Temozolomide (TMZ) is the recommended drug for glioblastoma (GBM) treatment, but its clinical effect is restricted due to drug resistance. This research studies the effects of long non-coding RNA (lncRNA) ZBED3-AS1 and its related molecules on acquired TMZ resistance in glioblastoma (GBM). ZBED3-AS1 was identified to be downregulated in TMZ-resistant GBM cells by analyzing GSE113510 and GSE100736 datasets. ZBED3-AS1 downregulation was detected in TMZ-resistant GBM tissues and cell lines (U251/TMZ and U87/TMZ).
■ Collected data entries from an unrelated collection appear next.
Lemma ialloc_img `{HostOk} s xs fs t : img s xs fs -> 0 <= t < 2 ^ 16 -> Z.of_nat (length xs) + 1 < NINODES ->
  exists s' x, ialloc t s = Ok (Z.of_nat (length xs) + 1) s' /\ img s' (xs ++ [x]) (fs ++ [(t, [])]).
Proof.
  intros [I1 I2 I3 I4 I5 I6 I7 I8] Ht Hmax. set (k := length xs) in *. set (x := new_inode t k). set (s0 := set_m_freeinode (u32 (Z.of_nat k + 1 + 1)) s). unfold NINODES in Hmax.
  assert (Hs0 : mk_ok s0) by (by destruct I1). destruct (winode_run s0 x Hs0) as (s' & E & Hs' & Vw & F' & N'); [done|cbn [i_inum x new_inode]; unfold NINODES; lia|].
  exists s', x. split.
  { unfold ialloc. rewrite (bind_run (gets m_freeinode) _ (Z.of_nat k + 1) s s) by (unfold gets; by rewrite I2). rewrite (bind_run (modify _) _ tt s s0) by done.
    cbv zeta. rewrite (new_bytes t k) by done. fold x. change (Z.of_nat k + 1) with (i_inum x) at 1. by rewrite (bind_run _ _ _ _ _ E). }
  assert (HT : img_touched (view s) x (view s) x) by (apply touched_refl; [apply new_stored|by apply view_meta]).
  change (view s' = fupd (view s) (IBLOCK (Z.of_nat k + 1) sb_image) (put_bytes (view s (IBLOCK (Z.of_nat k + 1) sb_image)) (slot (Z.of_nat k + 1)) (dinode_bytes (set_i_size 0 x)))) in Vw.
  assert (Hl := view_len s I1). destruct (change_iblock k ltac:(unfold NINODES; lia)) as [Hib1 Hib2]. assert (Hx : forall b, owns (view s) x b -> False) by (intros b; apply new_owns).
  assert (Hfile : forall j y, xs !! j = Some y -> img_file_ok (view s) y).
  { intros j y Hy. assert (Hj := lookup_lt_Some _ _ _ Hy). fold k in Hj. rewrite I3 in Hj. destruct (lookup_lt_is_Some_2 fs j Hj) as [[t' c'] Hf']. apply (I7 j y t' c' Hy Hf'). }
  assert (Hnew : forall j y b, (xs ++ [x]) !! j = Some y -> owns (view s') y b -> (j < k)%nat /\ xs !! j = Some y /\ owns (view s) y b).
  { intros j y b Hy Hb. destruct (decide (j < k)%nat) as [Hj|Hj].
    - rewrite lookup_app_l in Hy by done. split_and!; [done|done|]. rewrite Vw in Hb. rewrite (same_owns (view s)) in Hb; [done|]. apply (change_other _ _ x x 0 k); try done; [by eapply Hfile|intros b' Hb'; by destruct (Hx b')].
    - rewrite lookup_app_r in Hy by lia. fold k in Hy. apply list_lookup_singleton_Some in Hy as [_ <-]. by destruct (new_owns (view s') t k b). }
  split.
  - done.
  - rewrite N'. cbn [s0 set_m_freeinode m_freeinode]. rewrite length_app. cbn [length]. fold k. rewrite u32_small by lia. lia.
  - rewrite !length_app. cbn [length]. lia.
  - rewrite length_app. cbn [length]. fold k. unfold NINODES. lia.
  - rewrite total_app, F'. change (m_freeblock s0) with (m_freeblock s). rewrite I5. change (total [(t, [])]) with 0. lia.
  - rewrite <- (view_img s') by done. rewrite Vw, fupd_ne by lia. by rewrite view_img.
  - intros j y t' c' Hy Hf'. rewrite Vw. destruct (decide (j < k)%nat) as [Hj|Hj].
    + rewrite lookup_app_l in Hy by done. rewrite lookup_app_l in Hf' by lia. apply (change_good (view s) (view s) x x 0 k); try done; [lia|unfold NINODES; lia|intros b Hb; by destruct (Hx b)|by apply I7].
    + rewrite lookup_app_r in Hy by lia. rewrite lookup_app_r in Hf' by lia. fold k in Hy. rewrite <- I3 in Hf'. apply list_lookup_singleton_Some in Hy as [Ej <-]. apply list_lookup_singleton_Some in Hf' as [_ [= <- <-]].
      replace j with k by lia. change x with (set_i_size 0 x) at 2. apply (change_self (view s) (view s) x x 0 k); try done. apply new_stored.
  - intros i j y1 y2 b Hij H1 H2 O1 O2. destruct (Hnew i y1 b H1 O1) as (_ & H1' & O1'). destruct (Hnew j y2 b H2 O2) as (_ & H2' & O2'). by apply (I8 i j y1 y2 b).
Qed.
Lemma get_ok p b rest :
  pipe_ok p -> contents p = b :: rest ->
  pi_data p (pi_nread p mod PIPESIZE) = b /\ pipe_ok (get p) /\ contents (get p) = rest.
Proof.
  intros Hp Hc. pose proof (length_contents p) as Hl. rewrite Hc in Hl. simpl in Hl. destruct Hp as (Hr & Hw & Hf).
  assert (Ef : filled (get p) = filled p - 1).
  { unfold get, filled in *. cbn. unfold u32 in *. rewrite Zminus_mod_idemp_r.
    replace (pi_nwrite p - (pi_nread p + 1)) with (pi_nwrite p - pi_nread p - 1) by lia.
    rewrite <- Zminus_mod_idemp_l. apply Z.mod_small. unfold PIPESIZE in Hf. lia. }
  unfold contents in Hc. replace (Z.to_nat (filled p)) with (S (Z.to_nat (filled p - 1))) in Hc by lia.
  simpl in Hc. injection Hc as Hb Hrest. split; [|split].
  - by rewrite Z.add_0_r in Hb.
  - split; [apply u32_range|]. split; [exact Hw|lia].
  - rewrite <- Hrest. unfold contents. rewrite Ef. rewrite <- seq_shift, List.map_map. apply List.map_ext.
    intros k. unfold get. cbn. f_equal. rewrite <- (mod_ring (u32 _ + _)), <- (mod_ring (pi_nread p + _)).
    unfold u32. rewrite Zplus_mod_idemp_l. f_equal. f_equal. lia.
Qed.

(** ** pipewrite() and piperead() *)

Section PipeFifo.
Context `{KernelImage} `{World} `{Symbols}.


(** Process [i] makes a system call on pipe [pi]: no lock is held. *)
Record pipe_user (i : nat) (pi : Z) (s : st) : Prop := {
  pu_calm : calm (s_core s);
  pu_cur : cproc (ccpu (s_core s)) = Some i;
  pu_lock : free (PipeLock pi) (s_core s);
  pu_procs : procs_free (seq 0 NPROC) (s_core s);
  pu_ok : pipe_ok (s_pipe s pi);
  pu_pt : pt_ok (s_k s) (pagetable (procs (s_core s) i));
}.

(** Inside the critical section, with the pipe [p]; and after it, with the
    processes waiting on [ch] awake. *)
Definition inside (pi : Z) (p : pipe) (s : st) : st :=
  set_s_pipe (fupd (s_pipe s) pi p) (set_s_core (acq (PipeLock pi) (s_core s)) s).
Definition after (ch : chan) (pi : Z) (p : pipe) (s : st) : st :=
  set_s_pipe (fupd (s_pipe s) pi p)
    (set_s_core (set_procs (wake ch (seq 0 NPROC) (procs (s_core s))) (s_core s)) s).

Lemma lock_inside i pi s : pipe_user i pi s -> lock_ (PipeLock pi) s = Ok tt (inside pi (s_pipe s pi) s).
Proof.
  intros Hu. rewrite lock_eq by apply Hu. unfold inside. rewrite fupd_id. by destruct s as [[]].
Qed.

Lemma leave_inside {A} pi ch p (x : A) s :
  calm (s_core s) -> free (PipeLock pi) (s_core s) -> procs_free (seq 0 NPROC) (s_core s) ->
  (wakeup ch ;;; unlock_ (PipeLock pi) ;;; ret x) (inside pi p s) = Ok x (after ch pi p s).
Proof.
  intros Hc Hl Hf. unfold bind. rewrite wakeup_eq.
  - by rewrite (unlock_eq _ (set_procs (wake ch (seq 0 NPROC) (procs (s_core s))) (s_core s))).
  - by apply calm_acq.
  - intros j Hj. apply acq_free; [done|by apply Hf].
Qed.

Lemma copyin_byte root va k :
  pt_ok k root -> 0 <= va < 2 ^ 63 ->
  copyin root va 1 k = if umapped (k_mem k) root va then Ok (0, [ubyte (k_mem k) root va]) k else Ok (-1, []) k.
Proof.
  intros Hpt Hva.
  enough (wp (copyin root va 1) (fun r k' => k' = k /\
    r = if umapped (k_mem k) root va then (0, [ubyte (k_mem k) root va]) else (-1, [])) k) as W.
  { apply wp_elim in W as (r & k' & -> & -> & ->). by case_match. }
  assert (E1 : ubytes (k_mem k) root va (Z.to_nat 1) = [ubyte (k_mem k) root va]).
  { change (Z.to_nat 1) with 1%nat. unfold ubytes. simpl. by rewrite Z.add_0_r. }
  apply wp_copyin; [done|lia|lia|unfold PGSIZE; lia| |].
  - intros Hm. specialize (Hm 0%nat ltac:(lia)). rewrite Z.add_0_r in Hm. by rewrite Hm, E1.
  - intros j Hj [_ Hn]. assert (j = 0%nat) as -> by lia. rewrite Z.add_0_r in Hn. by rewrite Hn.
Qed.
Lemma wait_room_eq pi pr s :
  pipe_ok (s_pipe s pi) -> filled (s_pipe s pi) < PIPESIZE -> wait_room pi pr s = Ok false s.
Proof.
  intros Hp Hf. apply loop_once. unfold bind, getpi, gets.
  rewrite (proj2 (Z.eqb_neq _ _)); [done|]. intros E%full_iff; [lia|done].
Qed.

Lemma s_k_inside pi p s : s_k (inside pi p s) = set_core (acq (PipeLock pi) (s_core s)) (s_k s).
Proof. by destruct s as [[]]. Qed.

Lemma zoom_copyin root va pi p s :
  pt_ok (s_k s) root -> 0 <= va < 2 ^ 63 ->
  zoom (copyin root va 1) (inside pi p s) =
    Ok (if umapped (s_mem s) root va then (0, [ubyte (s_mem s) root va]) else (-1, [])) (inside pi p s).
Proof.
  intros Hpt Hva. unfold zoom. cbn [lget lput st_kst]. rewrite s_k_inside, copyin_byte; [|by eapply pt_ok_same; [|exact Hpt]|done].
  assert (E : set_s_k (set_core (acq (PipeLock pi) (s_core s)) (s_k s)) (inside pi p s) = inside pi p s)
    by (unfold inside; by destruct s as [[]]).
  change (k_mem (set_core _ (s_k s))) with (s_mem s).
  destruct (umapped (s_mem s) root va); exact (f_equal (Ok _) E).
Qed.

(** The loop of pipewrite(). *)
Definition write_body (pi addr n : Z) (pr : nat) (i : Z) : M st (Z + Z) :=
  if i <? n then
    let* giveup := wait_room pi pr in
    if giveup : bool then
      unlock_ (PipeLock pi) ;;;
      ret (inr (-1))
    else
      let* pt := getp pr pagetable in
      let* r := zoom (copyin pt (u64 (addr + i)) 1) in
      let '(rc, bs) := r in
      if rc =? -1 then
        wakeup (ChPipeRead pi) ;;;
        unlock_ (PipeLock pi) ;;;
        ret (inr i)
      else
        put_byte pi (hd Byte.x00 bs) ;;;
        ret (inl (i + 1))
  else
    wakeup (ChPipeRead pi) ;;;
    unlock_ (PipeLock pi) ;;;
    ret (inr i).

Lemma pipewrite_loop i pi addr n s :
  pipe_user i pi s -> pipewrite pi addr n s = loop (write_body pi addr n i) 0 (inside pi (s_pipe s pi) s).
Proof.
  intros Hu. unfold pipewrite. rewrite (bind_run _ _ _ _ _ (curproc_eq i s (pu_calm _ _ _ Hu) (pu_cur _ _ _ Hu))).
  by rewrite (bind_run _ _ _ _ _ (lock_inside i pi s Hu)).
Qed.

Lemma inside_pipe pi p s : s_pipe (inside pi p s) pi = p.
Proof. cbn. by rewrite fupd_eq. Qed.

(** What an iteration does when there is room: it moves one byte, or stops at
    an address that is not mapped. *)
Lemma write_step i pi addr n k p s :
  pipe_user i pi s -> pipe_ok p -> filled p < PIPESIZE -> 0 <= k < n -> 0 <= addr -> addr + n < 2 ^ 63 ->
  let root := pagetable (procs (s_core s) i) in
  write_body pi addr n i k (inside pi p s) =
    if umapped (s_mem s) root (addr + k) then Ok (inl (k + 1)) (inside pi (put (ubyte (s_mem s) root (addr + k)) p) s)
    else Ok (inr k) (after (ChPipeRead pi) pi p s).
Proof.
  intros Hu Hp Hf Hk Ha Han root. unfold write_body. rewrite (proj2 (Z.ltb_lt k n)) by lia.
  rewrite (bind_run _ _ _ _ _ (wait_room_eq pi i (inside pi p s) ltac:(by rewrite inside_pipe) ltac:(by rewrite inside_pipe))).
  cbn beta iota. unfold getp at 1. unfold bind at 1, gets. change (pagetable (procs (s_core (inside pi p s)) i)) with root.
  rewrite u64_small by lia.
  rewrite (bind_run _ _ _ _ _ (zoom_copyin root (addr + k) pi p s (pu_pt _ _ _ Hu) ltac:(lia))).
  destruct (umapped (s_mem s) root (addr + k)).
  - cbn [Z.eqb hd]. unfold put_byte, set_pi, bind, modify, ret. f_equal. rewrite inside_pipe. unfold inside. cbn.
    by rewrite fupd_fupd.
  - cbn [Z.eqb Pos.eqb]. apply leave_inside; apply Hu.
Qed.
ZBED3-AS1 knockdown promoted, whereas its overexpression suppressed TMZ resistance, viability and mobility, and glycolytic activity of TMZ-resistant cells. ZBED3-AS1 bound to Spi-1 proto-oncogene (SPI1) but did not affect its expression. Instead, it blocked SPI1-mediated transcriptional activation of thrombomodulin (THBD). SPI1 and THBD increased TMZ resistance and glycolysis in TMZ-resistant cells. Either ZBED3-AS1 overexpression or SPI1 knockdown in U87/TMZ cells blocked the growth of orthotopic and subcutaneous xenograft tumors in nude mice. In conclusion, this study demonstrates that ZBED3-AS1 downregulation and THBD activation is linked to increased TMZ resistance and glycolysis in GBM cells.